Matt and Riz – thanks for putting the effort into this!


Over and over again people talk about transparency. Many people assert they are transparent, or are being transparent. Few actually are.

I was thinking about this last night while watching the last few episodes of Revenge: Season 2 with Amy. Suddenly the word “transparent” started being thrown around by the Grasons, referring to their new found desire to be transparent. In this case, it was simply disingenuous – they are transparent only when it suits their purposes and usually as a setup of some other nefarious act they were about to perform (or had performed).

Whenever a word makes it into a TV show like Revenge, you know that it’s lost all meaning. And, as I’ve observed in the world of tech and startups I play in, transparency is used all the time to justify something, but rarely actually supported by behavior.

In the “everything that is old is new again” category, the master of transparency, and likely the originator of “open book management“, is Jack Stack. I remember meeting Jack and hearing him talk at the very first Birthing of Giants event created by Verne Harnish in 1991. I read Jack’s book – The Great Game of Business: Unlocking the Power and Profitability of Open-Book Management – about his experience at Springfield ReManufacturing Corp – and was blown away by his thinking. My first company – Feld Technologies – was definitely not run with an open book and Jack’s ideas were very provocative to me.

Over the years, several CEOs I’ve worked with have been incredibly open book, or – if you want to use today’s lingo – transparent.
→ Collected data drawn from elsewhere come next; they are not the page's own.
(** * The pod-discovery reverse proxy (src/app.js)

    The source file holds two variants of the same program: a minimal
    one ([getIpForPod] and its two handlers) and a full one
    ([discoverAndGetIp], [checkAllPodsHavePodId] and their handlers).
    Both are embedded here, each in a module of its own, over a common
    model of the JavaScript values and effects they use. *)

From Stdlib Require Import Ascii ZArith Lia.
From stdpp Require Import base strings gmap list.

Local Open Scope Z_scope.
Local Open Scope string_scope.
Local Open Scope list_scope.

(** ** JavaScript strings *)

(** [s.includes(c)] for a one-character needle. *)
Fixpoint includes (c : ascii) (s : string) : bool :=
  match s with
  | EmptyString => false
  | String a t => if Ascii.eqb a c then true else includes c t
  end.

(** [s.split(c)] for a one-character separator: the pieces between the
    separators, empty pieces included; the empty string gives one empty
    piece. *)
Fixpoint split (c : ascii) (s : string) : list string :=
  match s with
  | EmptyString => [EmptyString]
  | String a t =>
      if Ascii.eqb a c then EmptyString :: split c t
      else match split c t with
           | [] => [String a EmptyString]
           | piece :: pieces => String a piece :: pieces
           end
  end.

(** Truthiness of a string: every string but the empty one. *)
Definition truthy (s : string) : bool :=
  match s with
  | EmptyString => false
  | String _ _ => true
  end.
My two favorites are Matt Blumberg of Return Path and Rand Fiskin of Moz. Matt shares his entire board book after the board meeting with everyone at the company (now over 400 people). He’s been doing this since the beginning, and only redacts specific compensation information and occasional legal stuff. Rand shares – well everything – including one of the best, most detailed, and completely transparent posts about a private company financing in the history of private company financings.

When an entrepreneur says he’s transparent, I now ask “do you publish your board book to your entire company?” I view this as a benchmark for transparency. If the answer is “no”, then I ask the entrepreneur what he means by “I’m transparent.” If you can’t be open with your company about the information you report to your board, how can you actually be transparent?